Um ano se passou e continuava a mesma coisa. Ou seja, o tempo passa e a gente – responsável e q conhece a vereda melhor q os próprios guardas – é proibido de desfrutar do bem público por conta da morosidade de seus gestores. E mais: qdo for liberada a trilha, ainda haverá obrigatoriedade de guia!! Peralá, ne? O guardinha não tem culpa de nada pois apenas cumpre sua função, e se algo suceder a alguém na trilha termina sobrando pra ele. E lógico q este lado nos pudemos enxergar com mais clareza, o q nos fará repensar duas vezes antes de cometer alguma outra “molecagem” por ai. Mas q a gente fica puto, ô se fica.
Mas o melhor da conversa foi qdo tocamos no assunto de um conhecido nosso, o Minduim, falecido no final do ano passado sob circunstâncias ainda não mto claras na “Trilha do Mogi”. O guardinha teve acesso a algumas informações do pessoal da parte baixa e ele, por exemplo, não tem dúvidas do q foi do q “realmente aconteceu”, e q partilhou com a gente numa boa, cristalizando de vez apenas nossas suspeitas. Resumindo, a conversa com o guarda-florestal foi bastante produtiva.
A prosa so foi interrompida qdo a chuva resolveu cair de vez, nos obrigando a refugiar no pto de ônibus. Zarpamos as 14hrs pra logo depois nos vermos tomando cervejas e comendo salgados na Padoca Barcelona, enqto passávamos o tempo no aguardo da chuva torrencial q logo se sucedeu. A viagem no trem na volta a Sampa foi feita no mundo dos sonhos, e a pane no carro da Carol no meio de uma rua alagada na Raposo Tavares é digna de um relato exclusivo, dada a aventura q foi ficar quase ilhado no temporal q desabou domingo a noite. Mais “emoções” inimagináveis…

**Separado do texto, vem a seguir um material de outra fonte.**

(** platform/android-aarch64/art-shim/muplar_font.h:967-983 (muplar_font_alpha) *)
Definition glyph_83 : list Z :=
  [0; 0; 0; 0; 0; 0; 0; 0; 0; 0; 0; 0; 0; 0; 0; 0;
   0; 0; 0; 0; 0; 0; 0; 0; 0; 0; 0; 0; 0; 0; 0; 0;
   0; 0; 0; 25; 75; 93; 54; 1; 0; 0; 0; 0; 0; 0; 0; 0;
   0; 0; 110; 248; 255; 255; 255; 200; 29; 0; 0; 0; 0; 0; 0; 0;
   0; 35; 250; 255; 222; 202; 251; 255; 201; 0; 0; 0; 0; 0; 0; 0;
   0; 126; 255; 249; 8; 0; 116; 234; 231; 9; 0; 0; 0; 0; 0; 0;
   0; 90; 255; 255; 235; 167; 110; 41; 0; 0; 0; 0; 0; 0; 0; 0;
   0; 3; 155; 251; 255; 255; 255; 255; 172; 4; 0; 0; 0; 0; 0; 0;
   0; 12; 25; 30; 75; 133; 214; 255; 255; 78; 0; 0; 0; 0; 0; 0;
   0; 150; 255; 217; 17; 0; 26; 255; 255; 99; 0; 0; 0; 0; 0; 0;
   0; 79; 255; 255; 251; 213; 236; 255; 231; 13; 0; 0; 0; 0; 0; 0;
   0; 0; 106; 235; 255; 255; 255; 223; 68; 0; 0; 0; 0; 0; 0; 0;
   0; 0; 0; 5; 36; 47; 33; 3; 0; 0; 0; 0; 0; 0; 0; 0;
   0; 0; 0; 0; 0; 0; 0; 0; 0; 0; 0; 0; 0; 0; 0; 0;
   0; 0; 0; 0; 0; 0; 0; 0; 0; 0; 0; 0; 0; 0; 0; 0;
   0; 0; 0; 0; 0; 0; 0; 0; 0; 0; 0; 0; 0; 0; 0; 0].

(** platform/android-aarch64/art-shim/muplar_font.h:984-1000 (muplar_font_alpha) *)
Definition glyph_84 : list Z :=
  [0; 0; 0; 0; 0; 0; 0; 0; 0; 0; 0; 0; 0; 0; 0; 0;
   0; 0; 0; 0; 0; 0; 0; 0; 0; 0; 0; 0; 0; 0; 0; 0;
   0; 10; 12; 12; 12; 12; 12; 12; 10; 0; 0; 0; 0; 0; 0; 0;
   0; 250; 255; 255; 255; 255; 255; 255; 250; 0; 0; 0; 0; 0; 0; 0;
   0; 232; 237; 245; 255; 255; 245; 237; 232; 0; 0; 0; 0; 0; 0; 0;
   0; 0; 0; 47; 255; 255; 49; 0; 0; 0; 0; 0; 0; 0; 0; 0;
   0; 0; 0; 47; 255; 255; 49; 0; 0; 0; 0; 0; 0; 0; 0; 0;
   0; 0; 0; 47; 255; 255; 49; 0; 0; 0; 0; 0; 0; 0; 0; 0;
   0; 0; 0; 47; 255; 255; 49; 0; 0; 0; 0; 0; 0; 0; 0; 0;
   0; 0; 0; 47; 255; 255; 49; 0; 0; 0; 0; 0; 0; 0; 0; 0;
   0; 0; 0; 47; 255; 255; 49; 0; 0; 0; 0; 0; 0; 0; 0; 0;
   0; 0; 0; 41; 255; 255; 44; 0; 0; 0; 0; 0; 0; 0; 0; 0;
   0; 0; 0; 0; 0; 0; 0; 0; 0; 0; 0; 0; 0; 0; 0; 0;
   0; 0; 0; 0; 0; 0; 0; 0; 0; 0; 0; 0; 0; 0; 0; 0;
   0; 0; 0; 0; 0; 0; 0; 0; 0; 0; 0; 0; 0; 0; 0; 0;
   0; 0; 0; 0; 0; 0; 0; 0; 0; 0; 0; 0; 0; 0; 0; 0].

(** platform/android-aarch64/art-shim/muplar_font.h:1001-1017 (muplar_font_alpha) *)
Definition glyph_85 : list Z :=
  [0; 0; 0; 0; 0; 0; 0; 0; 0; 0; 0; 0; 0; 0; 0; 0;
   0; 0; 0; 0; 0; 0; 0; 0; 0; 0; 0; 0; 0; 0; 0; 0;
   0; 0; 12; 12; 0; 0; 0; 6; 12; 6; 0; 0; 0; 0; 0; 0;
   0; 50; 255; 255; 42; 0; 0; 169; 255; 179; 0; 0; 0; 0; 0; 0;
   0; 55; 255; 255; 46; 0; 0; 174; 255; 183; 0; 0; 0; 0; 0; 0;
   0; 55; 255; 255; 46; 0; 0; 174; 255; 183; 0; 0; 0; 0; 0; 0;
   0; 55; 255; 255; 46; 0; 0; 174; 255; 183; 0; 0; 0; 0; 0; 0;
   0; 55; 255; 255; 46; 0; 0; 174; 255; 183; 0; 0; 0; 0; 0; 0;
   0; 51; 255; 255; 59; 0; 0; 192; 255; 179; 0; 0; 0; 0; 0; 0;
   0; 10; 251; 255; 128; 0; 19; 236; 255; 134; 0; 0; 0; 0; 0; 0;
   0; 0; 198; 255; 254; 218; 239; 255; 255; 71; 0; 0; 0; 0; 0; 0;
   0; 0; 25; 198; 254; 255; 255; 243; 106; 0; 0; 0; 0; 0; 0; 0;
   0; 0; 0; 0; 14; 46; 36; 1; 0; 0; 0; 0; 0; 0; 0; 0;
   0; 0; 0; 0; 0; 0; 0; 0; 0; 0; 0; 0; 0; 0; 0; 0;
   0; 0; 0; 0; 0; 0; 0; 0; 0; 0; 0; 0; 0; 0; 0; 0;
   0; 0; 0; 0; 0; 0; 0; 0; 0; 0; 0; 0; 0; 0; 0; 0].
(** platform/android-aarch64/art-shim/muplar_android_art_shim.c:5890-5900 (Java_android_graphics_Canvas_nSetMatrix)
    The matrix is ignored. *)
Definition Canvas_nSetMatrix (canvas : Z) : Sh () :=
  upd_canvas canvas (λ c, set_now
    (Frame (S754_zero false) (S754_zero false) (f32_of_Z 1) (f32_of_Z 1) (f_left (cv_now c))
       (f_top (cv_now c)) (f_right (cv_now c)) (f_bottom (cv_now c))) c).
(** platform/android-aarch64/art-shim/muplar_android_art_shim.c:5915-5922 (Java_android_graphics_Canvas_nTranslate) *)
Definition translate (dx dy : f32) (f : frame) : frame :=
  Frame (fadd (f_tx f) (fmul dx (f_sx f))) (fadd (f_ty f) (fmul dy (f_sy f))) (f_sx f) (f_sy f)
    (f_left f) (f_top f) (f_right f) (f_bottom f).
Definition Canvas_nTranslate (canvas : Z) (dx dy : f32) : Sh () :=
  upd_canvas canvas (λ c, set_now (translate dx dy (cv_now c)) c).
(** platform/android-aarch64/art-shim/muplar_android_art_shim.c:5924-5931 (Java_android_graphics_Canvas_nScale) *)
Definition scale (sx sy : f32) (f : frame) : frame :=
  Frame (f_tx f) (f_ty f) (fmul (f_sx f) sx) (fmul (f_sy f) sy)
    (f_left f) (f_top f) (f_right f) (f_bottom f).
Definition Canvas_nScale (canvas : Z) (sx sy : f32) : Sh () :=
  upd_canvas canvas (λ c, set_now (scale sx sy (cv_now c)) c).

(** ** Drawing *)

(** Count a drawing call: colour, paint, rectangle, text, bitmap. *)
Definition count_draw (k : nat) : Sh () :=
  modify (λ s, set_draw_counts (alter (λ n, u32 (n + 1)) k (draw_counts s)) s).
(** Draw on the bitmap table. *)
Definition draw (f : table → option table) : Sh () :=
  s ← get; t ← lift (f (bitmaps s)); put (set_bitmaps t s).
(** The canvas of a token and the pointer to its bitmap, when both exist. *)
Definition canvas_target (canvas : Z) (s : shim) : option (canvas_state * nat) :=
  c ← the_canvas canvas s; i ← muplar_find_bitmap (cv_bitmap c) s; Some (c, i).
(** The pointer to the bitmap of the shader of a paint. *)
Definition shader_source (paint : Z) (s : shim) : option nat :=
  p ← the_paint paint s;
  if pt_shader p =? 0 then None else
  sh ← the_shader (pt_shader p) s; muplar_find_bitmap (sh_bitmap sh) s.
(** Copy the whole of a source. *)
Definition blit_all (dst src : nat) (dx dy dw dh : Z) (clip : frame) (paint : Z) (mask : bool) : Sh () :=
  s ← get;
  sb ← lift (bitmaps s !! src);
  draw (muplar_blit_bitmap dst src dx dy dw dh 0 0 (bs_width sb) (bs_height sb) clip
          (blit_paint_of paint s) mask).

Ao chegar em casa, finalmente altas horas da noite, qual minha surpresa do problema da máquina fotográfica se localizar no surrado e imprestável cartão de memória, q sismou em dar seu último suspiro. Resultado: perdi td registro decente daquela pernada dominical mais movimentada q o previsto. Mas e daí? Sem problemas. O “Tanque do Gustavo”, a “Trilha da Pontinha” e o “Poço Formoso” não sairão dali, e continuarão sendo pretexto pra lá retornar não apenas uma, mas várias vezes. A proximidade com a vila e facilidade de acesso garantirão breve e pronto retorno. A dúvida somente fica por conta se esse retorno será com ou sem a cia de algum guia ou monitor ambiental, jogado goela abaixo, a contragosto. Independentemente disso, só assim pra mesmo num dia chuvoso não abrir da minha sagrada cota de mato. E ainda por cima, com mta “emoção”.